Stored items:

Lemma on_connection_connects e s n conn s' effs :
  on_connection random written e s n conn = Some (s', effs) → connects n s s' effs.
Proof.
  intros E ann W Hn. unfold on_connection in E. destruct conn as [c|].
  - destruct (new_conn_spec ann s n c W Hn) as (W1 & End & P1). set (s1 := with_new_conn c n s) in *.
    set (k := next_conn s) in *. unfold io_stream_group_add in E. set (s2 := with_group _ _ s1) in E.
    assert (wf ann s2) as W2 by (eapply client_calm_wf; [done|apply with_group_calm]). assert (ended s2 k n) as End2 by exact End.
    assert (protocols s2 !! k = None) as Hp by apply End. rewrite Hp in E.
    destruct (start_opening_handshake e s2 k) as [s3|] eqn:E3; [|done]. injection E as <- <-.
    destruct (opening_spec ann e s2 k n s3 W2 End2 E3) as (W3 & P3 & L3).
    exists ann, []. split_and!; [done|done| |by intros ? ?%not_elem_of_nil|done].
    rewrite app_nil_r. cbn [opened omap list_omap app]. rewrite P3, P1. done.
  - injection E as <- <-. exists ann, [n]. split_and!; [|done| |intros m ->%list_elem_of_singleton; by left|done].
    + split; try apply W; [|by apply NoDup_filter, W]. intros m [_ Hm]%list_elem_of_filter. by apply (wf_requested _ _ W).
    + cbn [opened omap list_omap app]. unfold waiting. cbn [requested with_requested].
      set (r := filter _ (requested s)). assert (requested s ≡ₚ n :: r) as -> by (apply filter_take_out; [apply W|done]).
      change (handshaking (with_requested _ _ s)) with (handshaking s).
      change (conn_data (with_requested _ _ s)) with (conn_data s). solve_Permutation.
Qed.

(** New data, for a call of [open] that is answered at once or whose pool is asked for a connection. *)
Lemma with_requested_wf ann s d r :
  wf ann s → (r = requested s ∨ r = requested s ++ [length (datas s)] ∧ untouched d) →
  wf ann (with_requested (datas s ++ [d]) r s).
Proof.
  intros W Hr. set (s1 := with_requested _ r s).
  assert (∀ n x, datas s !! n = Some x → datas s1 !! n = Some x) as Hdatas by (intros n x Hx; by apply lookup_app_l_Some).
  assert (∀ k, data_of s1 k = data_of s k) as Hdata.
  { intros k. unfold data_of. change (conn_data s1) with (conn_data s). destruct (conn_data s !! k) as [n|] eqn:Hk; [|done].
    run_bind. apply (wf_conn _ _ W) in Hk as [Hn _]. destruct (lookup_lt_is_Some_2 _ _ Hn) as [x Hx].
    by rewrite (Hdatas _ _ Hx), Hx. }
  assert (∀ k, peer_of_conn s1 k = peer_of_conn s k) as Hpeer by (intros k; unfold peer_of_conn; by rewrite Hdata).
  assert (∀ k, conn_data s !! k ≠ Some (length (datas s))) as Hfree by (intros k Hk%(wf_conn _ _ W); lia).
  split; try apply W.
  - intros k n Hk%(wf_conn _ _ W). cbn [datas with_requested s1 next_conn]. rewrite length_app. lia.
  - intros id k. rewrite Hpeer. apply W.
  - intros k id. rewrite Hpeer. apply W.
  - intros k n x id. rewrite Hdata. apply W.
  - intros k p id Hp Hf. rewrite Hpeer. by eapply (wf_bound _ _ W k).
  - intros n Hn. assert (n ∈ requested s ∨ n = length (datas s) ∧ untouched d) as [Hn'|[-> U]].
    { change (requested s1) with r in Hn. destruct Hr as [->|[-> U]]; [by left|].
      apply elem_of_app in Hn as [?|?%list_elem_of_singleton]; auto. }
    + destruct (wf_requested _ _ W n Hn') as [(x & Hx & U) ?]. split; [|done]. exists x. split; [by apply Hdatas|done].
    + split; [|done]. exists d. split; [|done]. cbn [datas with_requested s1]. by rewrite lookup_app_r, Nat.sub_diag by lia.
  - change (requested s1) with r. destruct Hr as [->|[-> _]]; [apply W|]. apply NoDup_app. split_and!; [apply W| |apply NoDup_singleton].
    intros n Hn ->%list_elem_of_singleton. destruct (wf_requested _ _ W _ Hn) as [(x & Hx%lookup_lt_Some & _) _]. lia.
  - intros k Hk. destruct (wf_handshake _ _ W k Hk) as [? (n & x & ? & ?)]. split; [done|]. exists n, x. by rewrite Hdata.
Qed.

Lemma open_good s addr s' effs : transport_open s addr = (s', effs) → good [length (datas s)] s s' effs.
Proof.
  intros E ann W. unfold transport_open in E. set (n := length (datas s)) in *.
  assert (∀ d effs, opened effs = [n] → trace ann effs = Some ann →
    (s', effs) = (with_requested (datas s ++ [d]) (requested s) s, effs) → ∃ ann' lost, wf ann' s' ∧ trace ann effs = Some ann' ∧
    opened effs ++ waiting s' ++ lost ≡ₚ [n] ++ waiting s ∧ (∀ n, n ∈ lost → Retry n ∈ effs) ∧
    length (datas s') = (1 + n)%nat) as Hrefused.
  { intros d effs' O T [= ->]. exists ann, []. split_and!; [by apply with_requested_wf; auto|done| |by intros ? ?%not_elem_of_nil|].
    - rewrite O, app_nil_r. done.
    - cbn [datas with_requested]. rewrite length_app. cbn. lia. }
  destruct (soup_uri_new addr) as [u|]; [|injection E as <- <-; by eapply Hrefused].
  destruct (bool_decide _); injection E as <- <-; [|by eapply Hrefused].
  exists ann, []. split_and!; [apply with_requested_wf; [done|right; split; [done|by split_and!]]|done| |by intros ? ?%not_elem_of_nil|].
  - cbn [opened omap list_omap app]. rewrite app_nil_r. unfold waiting. cbn [requested with_requested].
    change (handshaking (with_requested _ _ s)) with (handshaking s).
    change (conn_data (with_requested _ _ s)) with (conn_data s). solve_Permutation.
  - cbn [datas with_requested]. rewrite length_app. cbn. lia.
Qed.

(** ** The main loop *)

Lemma write_done_good e s k n s' effs : write_done random written e s k n = Some (s', effs) → good [] s s' effs.
Proof.
  unfold write_done. destruct (conns s !! k) as [c|]; [|done]. run_bind.
  destruct (evd_http_connection_on_write_request_headers c n) as [c' evs]. intros E.
  eapply good_calm_l; [apply (with_conn_calm s k c')|by eapply conn_events_good].
Qed.

Lemma input_ready_good e s k a s' effs : input_ready random written e s k a = Some (s', effs) → good [] s s' effs.
Proof.
  unfold input_ready. destruct (conns s !! k) as [c|]; [|done]. run_bind.
  destruct (run_input c a) as [[c' evs]|]; [|done]. run_bind. intros E.
  eapply good_calm_l; [apply (with_conn_calm s k c')|by eapply conn_events_good].
Qed.

Lemma run_idle_good e s i s' effs : run_idle random written e s i = Some (s', effs) → good [] s s' effs.
Proof.
  unfold run_idle. destruct (idle s !! i) as [[[k cb] a]|] eqn:Hi; [|done]. run_bind. intros E.
  eapply under_way_good; [by eapply handshaking_run|done].
Qed.

Lemma hangup_good e s k s' effs : hangup random written e s k = Some (s', effs) → good [] s s' effs.
Proof.
  unfold hangup. destruct (conns s !! k) as [c|]; [|done]. run_bind. intros E.
  eapply good_calm_l; [apply with_conn_calm|by eapply io_close_good].
Qed.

Work order. Return exactly the lines above from the line that has "- intros id k. rewrite Hpeer. apply W." through the line that has "- intros k p", inclusive, and nothing else.

Expected answer.
  - intros id k. rewrite Hpeer. apply W.
  - intros k id. rewrite Hpeer. apply W.
  - intros k n x id. rewrite Hdata. apply W.
  - intros k p id Hp Hf. rewrite Hpeer. by eapply (wf_bound _ _ W k).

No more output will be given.